I think docker is the way to go for this. The instances are very light weight, and docker is designed to spawn 100s of instances at a time (Spin up time is fractions of a second vs traditional VMs couple of seconds). Configured correctly I believe it also gives you a complete sandboxed environment. Then it matters not about trying to sandbox python :-D
I'm not sure if you really have to go as far as setting up LXC containers:
There is seccomp-nurse, a Python sandbox that leverages the seccomp feature of the Linux kernel.
Another option would be to use PyPy, which has explicit support for sandboxing out of the box.
In any case, do not use pysandbox, it is broken by design and has severe security risks.
I have a web service to which users upload python scripts that are run on a server. Those scripts process files that are on the server and I want them to be able to see only a certain hierarchy of the server's filesystem (best: a temporary folder on which I copy the files I want processed and the scripts).
The server will ultimately be a linux based one but if a solution is also possible on Windows it would be nice to know how.
What I though of is creating a user with restricted access to folders of the FS - ultimately only the folder containing the scripts and files - and launch the python interpreter using this user.

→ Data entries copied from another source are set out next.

(** C1. In the transformation of a file, a target of a plain import whose
    first component is a local name is rewritten in place, between what the
    loop makes of the targets before and after it, in a statement that stays
    where it was: its first component becomes the whole prefix followed by
    the root; without an alias a synthetic target, the qualified root bound
    to the original name, follows it, and the original target is removed
    when it had one component and kept when it had several; with an alias
    nothing is added.  The file is marked as changed. *)
Theorem plain_import_local_target (self : t) (ast1 ast2 : RedBaron)
    (before after : list DottedAsNameNode) (d : DottedAsNameNode) :
  name0 (value d) ∈ local_globals self →
  let W := whole_prefix self in
  let root := name0 (value d) in
  let q := {| value := {| name0 := W +:+ root; names := names (value d) |};
              target := target d |} in
  let syn := {| value := dotted_of_string (W +:+ root); target := root |} in
  let rewritten :=
    if String.eqb (target d) ""
    then if Nat.eqb (len (value d)) 1 then [syn] else [q; syn]
    else [q] in
  ∃ ast1' ast2' before' after' c1 c2 c3 c4,
    transform self ast1 = Return (ast1', c1)
    ∧ transform self ast2 = Return (ast2', c2)
    ∧ import_node self before false = Return (before', c3)
    ∧ import_node self after false = Return (after', c4)
    ∧ (∀ changed,
         import_node self (before ++ d :: after) changed
         = Return (before' ++ rewritten ++ after', true))
    ∧ transform self (ast1 ++ ImportNode (before ++ d :: after) :: ast2)
      = Return (ast1' ++ ImportNode (before' ++ rewritten ++ after') :: ast2', true)
    ∧ dumps_dotted (value q) = W +:+ dumps_dotted (value d)
    ∧ dumps_dotted_as syn = dumps_as (W +:+ root) root.
Proof.
  intros Hin W root q syn rewritten. subst W.
  set (L := local_globals self). set (W := whole_prefix self).
  assert (flat_map (spec_rewrite_target L W) (before ++ d :: after)
          = flat_map (spec_rewrite_target L W) before ++ rewritten
            ++ flat_map (spec_rewrite_target L W) after) as Hflat.
  { rewrite flat_map_app. cbn [flat_map]. unfold spec_rewrite_target at 2.
    by rewrite decide_True by done. }
  assert (existsb (is_local L) (before ++ d :: after) = true) as Hex.
  { rewrite existsb_app. cbn [existsb]. unfold is_local at 2.
    by rewrite bool_decide_eq_true_2, orb_true_l, orb_true_r by done. }
  eexists _, _, _, _, _, _, _, _. rewrite !transform_map, !import_node_flat_map.
  split_and!; [done|done|done|done| | | |].
  - intros changed. rewrite import_node_flat_map. fold L W.
    by rewrite Hflat, Hex, orb_true_r.
  - rewrite map_app, existsb_app. cbn [map existsb].
    unfold rewrite_node at 2, node_changes at 2.
    cbn [rewrite_import_node rewrite_from_node import_changes from_changes].
    fold L W. by rewrite Hflat, Hex, orb_true_l, orb_true_r.
  - apply (dumps_dotted_set_name0 W (value d)).
  - unfold dumps_dotted_as, syn. cbn [value target]. by rewrite dumps_dotted_of_string.
Qed.

Lemma plain_import_local_target_witness :
  transform fixture_loader
    [OtherNode "x = 1"; ImportNode [bare "os"; bare "submodule"; bare "sys"]]
  = Return ([OtherNode "x = 1";
             ImportNode
               [bare "os";
                {| value := {| name0 := "root_external";
                               names := ["some_package"; "submodule"] |};
                   target := "submodule" |};
                bare "sys"]], true).
Proof.
  destruct (plain_import_local_target fixture_loader [OtherNode "x = 1"] []
              [bare "os"] [bare "sys"] (bare "submodule"))
    as (a1 & a2 & b & a & c1 & c2 & c3 & c4 & H1 & H2 & Hb & Ha & _ & H & _).
  - vm_compute. set_solver.
  - etrans; [exact H|]. vm_compute in H1, H2, Hb, Ha.
    inversion H1. inversion H2. inversion Hb. inversion Ha. reflexivity.
Defined.

(** C3. A from-import whose module path starts with a local name has that
    first component, and nothing else, qualified with the whole prefix: the
    other components and the imported names with their aliases are the
    same, the nodes around it are rewritten as they are on their own, and
    the file is marked as changed. *)
Theorem from_import_local (self : t) (before after : RedBaron) (v : DottedName)
    (targets : list NameAsNameNode) :
  name0 v ∈ local_globals self →
  let W := whole_prefix self in
  let v' := {| name0 := W +:+ name0 v; names := names v |} in
  ∃ before' after' c1 c2,
    transform self before = Return (before', c1)
    ∧ transform self after = Return (after', c2)
    ∧ transform self (before ++ FromImportNode v targets :: after)
      = Return (before' ++ FromImportNode v' targets :: after', true)
    ∧ dumps_dotted v' = W +:+ dumps_dotted v.
Proof.
  intros Hin W v'.
  eexists _, _, _, _. rewrite !transform_map. split_and!; [done|done| |].
  - rewrite map_app, existsb_app. cbn [map existsb].
    unfold rewrite_node at 2, node_changes at 2. cbn [rewrite_import_node rewrite_from_node
      import_changes from_changes].
    rewrite decide_True, bool_decide_eq_true_2 by done.
    by rewrite orb_true_l, orb_true_r.
  - apply (dumps_dotted_set_name0 W v).
Qed.

Lemma from_import_local_witness :
  transform fixture_loader
    [FromImportNode {| name0 := "other_submodule"; names := ["deep"] |}
       [{| imported := "name"; imported_as := "deep_name" |}]]
  = Return ([FromImportNode
               {| name0 := "root_external.some_package.other_submodule"; names := ["deep"] |}
               [{| imported := "name"; imported_as := "deep_name" |}]], true).
Proof.
  destruct (from_import_local fixture_loader [] []
              {| name0 := "other_submodule"; names := ["deep"] |}
              [{| imported := "name"; imported_as := "deep_name" |}])
    as (b & a & c1 & c2 & Hb & Ha & H & _).
  - vm_compute. set_solver.
  - etrans; [exact H|]. vm_compute in Hb, Ha. inversion Hb. inversion Ha. reflexivity.
Defined.

(** C7. An import statement whose root components are outside the
    local-name set is the same node after the transformation, whatever
    surrounds it, and it adds nothing to the changed mark, which is that of
    the nodes around it; a file that holds only such statements is returned
    as parsed, unmarked, and is not written even in rewrite mode: the text
    returned is the serialized parsed tree, the source itself when the
    parser keeps every character.  Within a plain import, a target with a
    non-local root is the same after the loop. *)
Theorem non_local_imports_untouched (self : t) (before after : RedBaron) (n : Node) :
  non_local_node (local_globals self) n →
  (∃ before' after' c1 c2,
     transform self before = Return (before', c1)
     ∧ transform self after = Return (after', c2)
     ∧ transform self (before ++ n :: after) = Return (before' ++ n :: after', c1 || c2))
  ∧ (Forall (non_local_node (local_globals self)) (before ++ after) →
     transform self (before ++ n :: after) = Return (before ++ n :: after, false)
     ∧ ∀ parse fs path source,
         Py.endswith path ".py" = true →
         open_read fs path = Return source →
         parse source = Return (before ++ n :: after) →
         get_data parse fs self path = ([], Return (dumps (before ++ n :: after)))
         ∧ (dumps (before ++ n :: after) = source →
            get_data parse fs self path = ([], Return source)))
  ∧ (∀ items1 items2 d c,
       name0 (value d) ∉ local_globals self →
       ∃ items1' items2' c1 c2,
         import_node self items1 c = Return (items1', c1)
         ∧ import_node self items2 c = Return (items2', c2)
         ∧ import_node self (items1 ++ d :: items2) c
           = Return (items1' ++ d :: items2', c1 || c2)).
Proof.
  intros Hn.
  destruct (rewrite_node_non_local _ (whole_prefix self) _ Hn) as [Hsame Hmark].
  split_and!.
  - eexists _, _, _, _. rewrite !transform_map. split_and!; [done|done|].
    rewrite map_app, existsb_app. cbn [map existsb]. by rewrite Hsame, Hmark.
  - intros Hall.
    assert (transform self (before ++ n :: after) = Return (before ++ n :: after, false))
      as Htr.
    { apply transform_non_local. apply Forall_app in Hall as [Hb Ha].
      apply Forall_app. split; [done|]. by apply Forall_cons. }
    split; [done|]. intros parse fs path source Hpy Hread Hparse.
    unfold get_data, transform_source. rewrite Hpy, Hread, Hparse. cbn [negb mbind Result_bind].
    rewrite Htr. cbn [mbind Result_bind]. rewrite andb_false_r.
    split; [done|]. by intros ->.
  - intros items1 items2 d c Hd.
    eexists _, _, _, _. rewrite !import_node_flat_map. split_and!; [done|done|].
    rewrite flat_map_app, existsb_app. cbn [flat_map existsb].
    unfold spec_rewrite_target at 2, is_local at 2.
    rewrite decide_False, bool_decide_eq_false_2 by done. do 2 f_equal.
    by destruct c, (existsb (is_local (local_globals self)) items1),
      (existsb (is_local (local_globals self)) items2).
Qed.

Can someone give me a better alternative? as relying only on this makes me feel insecure, I would like a real sandboxing or virtual FS feature where I could run safely untrusted code.

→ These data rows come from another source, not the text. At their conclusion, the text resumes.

(* ===== verification/Bytes.v ===== *)
(** * Go strings and byte slices, and key-ordered lists

    A Go [string] or [[]byte] is a byte sequence, modelled as [string] (a list of 8-bit
    characters); [bytes.Compare] is [String.compare].  This file holds the byte order, prefixes,
    [strings.TrimSpace] as the source uses it, and lists of key/value pairs sorted by key: the
    shape of a bbolt bucket. *)
From S2P Require Import Prelude.

(** ** Byte order *)

Definition str_lt (a b : string) : Prop := String.compare a b = Lt.

#[export] Instance str_lt_dec : RelDecision str_lt.
Proof. intros a b. unfold str_lt. apply _. Defined.

Lemma str_lt_irrefl a : ~ str_lt a a.
Proof.
  unfold str_lt. induction a as [|c a IH]; simpl; [done|].
  unfold Ascii.compare. by rewrite N.compare_refl.
Qed.

Lemma str_compare_refl a : String.compare a a = Eq.
Proof.
  induction a as [|c a IH]; simpl; [done|]. unfold Ascii.compare. by rewrite N.compare_refl.
Qed.

Lemma str_le_lt a b : String.le a b <-> a = b \/ str_lt a b.
Proof.
  unfold String.le, String.leb, str_lt. split.
  - destruct (String.compare a b) eqn:E; [left; by apply String.compare_eq_iff | by right | done].
  - intros [->|H]; [by rewrite str_compare_refl | by rewrite H].
Qed.

Lemma str_lt_trans a b c : str_lt a b -> str_lt b c -> str_lt a c.
Proof.
  intros H1 H2.
  assert (String.le a c) as Hac.
  { trans b; apply str_le_lt; auto. }
  apply str_le_lt in Hac as [->|]; [|done]. exfalso.
  unfold str_lt in H1, H2. rewrite String.compare_antisym, H2 in H1. done.
Qed.

#[export] Instance str_lt_strict : StrictOrder str_lt.
Proof. split; [exact str_lt_irrefl | exact str_lt_trans]. Qed.

Lemma str_lt_total a b : str_lt a b \/ a = b \/ str_lt b a.
Proof.
  unfold str_lt. destruct (String.compare a b) eqn:E.
  - right; left. by apply String.compare_eq_iff.
  - by left.
  - right; right. rewrite String.compare_antisym, E. done.
Qed.

Lemma str_lt_asym a b : str_lt a b -> ~ str_lt b a.
Proof. intros H1 H2. apply (str_lt_irrefl a). by trans b. Qed.

Lemma str_lt_ne a b : str_lt a b -> a <> b.
Proof. intros H ->. by apply (str_lt_irrefl b). Qed.

#[export] Hint Resolve str_lt_irrefl str_lt_asym str_lt_ne : dirdb.

Lemma str_lt_cons c a b : str_lt (String c a) (String c b) <-> str_lt a b.
Proof.
  unfold str_lt. simpl. unfold Ascii.compare. by rewrite N.compare_refl.
Qed.

(** ** Concatenation and prefixes *)

Lemma app_nil_r_str s : s +:+ "" = s.
Proof. induction s as [|c s IH]; [done|]. change (String c (s +:+ "") = String c s). by rewrite IH. Qed.

Lemma app_assoc_str a b c : (a +:+ b) +:+ c = a +:+ (b +:+ c).
Proof.
  induction a as [|x a IH]; [done|].
  change (String x ((a +:+ b) +:+ c) = String x (a +:+ (b +:+ c))). by rewrite IH.
Qed.

Lemma app_cons_str x a b : String x a +:+ b = String x (a +:+ b).
Proof. done. Qed.

Lemma length_app_str a b : String.length (a +:+ b) = String.length a + String.length b.
Proof.
  induction a as [|x a IH]; [done|].
  change (S (String.length (a +:+ b)) = S (String.length a) + String.length b). lia.
Qed.

(** [bytes.HasPrefix(k, p)]. *)
Definition HasPrefix (k p : string) : bool := String.prefix p k.

Lemma prefix_iff p k : String.prefix p k = true <-> exists s, k = p +:+ s.
Proof.
  revert k. induction p as [|c p IH]; intros k.
  - split; [by exists k | by destruct k].
  - destruct k as [|d k]; simpl.
    + split; [done|]. intros [s Hs]. by rewrite app_cons_str in Hs.
    + destruct (Ascii.ascii_dec c d) as [->|Hne].
      * rewrite IH. split; intros [s Hs]; exists s; rewrite app_cons_str in *; congruence.
      * split; [done|]. intros [s Hs]. rewrite app_cons_str in Hs. congruence.
Qed.

Lemma HasPrefix_iff k p : HasPrefix k p = true <-> exists s, k = p +:+ s.
Proof. apply prefix_iff. Qed.

Lemma HasPrefix_app p s : HasPrefix (p +:+ s) p = true.
Proof. apply HasPrefix_iff. eauto. Qed.

Lemma HasPrefix_empty k : HasPrefix k "" = true.
Proof. by destruct k. Qed.

(** A key with prefix [p] is not below [p]. *)
Lemma prefix_not_lt p k : HasPrefix k p = true -> ~ str_lt k p.
Proof.
  intros [s ->]%HasPrefix_iff. induction p as [|c p IH]; [by destruct s|].
  rewrite app_cons_str, str_lt_cons. done.
Qed.

(** The keys with prefix [p] are contiguous: between a key with the prefix and a larger key
    without it, no key has the prefix. *)
Lemma prefix_convex p a b :
  HasPrefix a p = false -> ~ str_lt a p -> str_lt a b -> HasPrefix b p = false.
Proof.
  unfold HasPrefix. revert a b. induction p as [|c p IH]; intros a b.
  - by destruct a.
  - destruct a as [|d a]; [by intros _ H; exfalso; apply H|].
    destruct b as [|e b]; [done|]. simpl.
    unfold str_lt. simpl. unfold Ascii.compare.
    destruct (Ascii.ascii_dec c d) as [->|Hcd].
    + destruct (Ascii.ascii_dec d e) as [->|Hde]; [|done].
      rewrite !N.compare_refl. apply IH.
    + intros _. destruct (Ascii.ascii_dec c e) as [->|]; [|done].
      destruct (N.compare (Ascii.N_of_ascii d) (Ascii.N_of_ascii e)) eqn:E; [|done|done].
      intros _ _. apply N.compare_eq_iff in E.
      exfalso. apply Hcd. rewrite <-(Ascii.ascii_N_embedding e), <-(Ascii.ascii_N_embedding d).
      by f_equal.
Qed.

Either a chroot jail or a higher-order security mechanism such as SELinux can be used to restrict access to specific resources.
You are probably best to use a virtual machine like VirtualBox or VMware (perhaps even creating one per user/session).
That will allow you some control over other resources such as memory and network as well as disk
The only python that I know of that has such features built in is the one on Google App Engine. That may be a workable alternative for you too.
This is inherently insecure software. By letting users upload scripts you are introducing a remote code execution vulnerability. You have more to worry about than just modifying files, whats stopping the python script from accessing the network or other resources?
To solve this problem you need to use a sandbox. To better harden the system you can use a layered security approach.
The first layer, and the most important layer is a python sandbox. User supplied scripts will be executed within a python sandbox. This will give you the fine grained limitations that you need. Then, the entire python app should run within its own dedicated chroot. I highly recommend using the grsecurity kernel modules which improve the strength of any chroot. For instance a grsecuirty chroot cannot be broken unless the attacker can rip a hole into kernel land which is very difficult to do these days. Make sure your kernel is up to date.
The end result is that you are trying to limit the resources that an attacker's script has. Layers are a proven approach to security, as long as the layers are different enough such that the same attack won't break both of them. You want to isolate the script form the rest of the system as much as possible. Any resources that are shared are also paths for an attacker.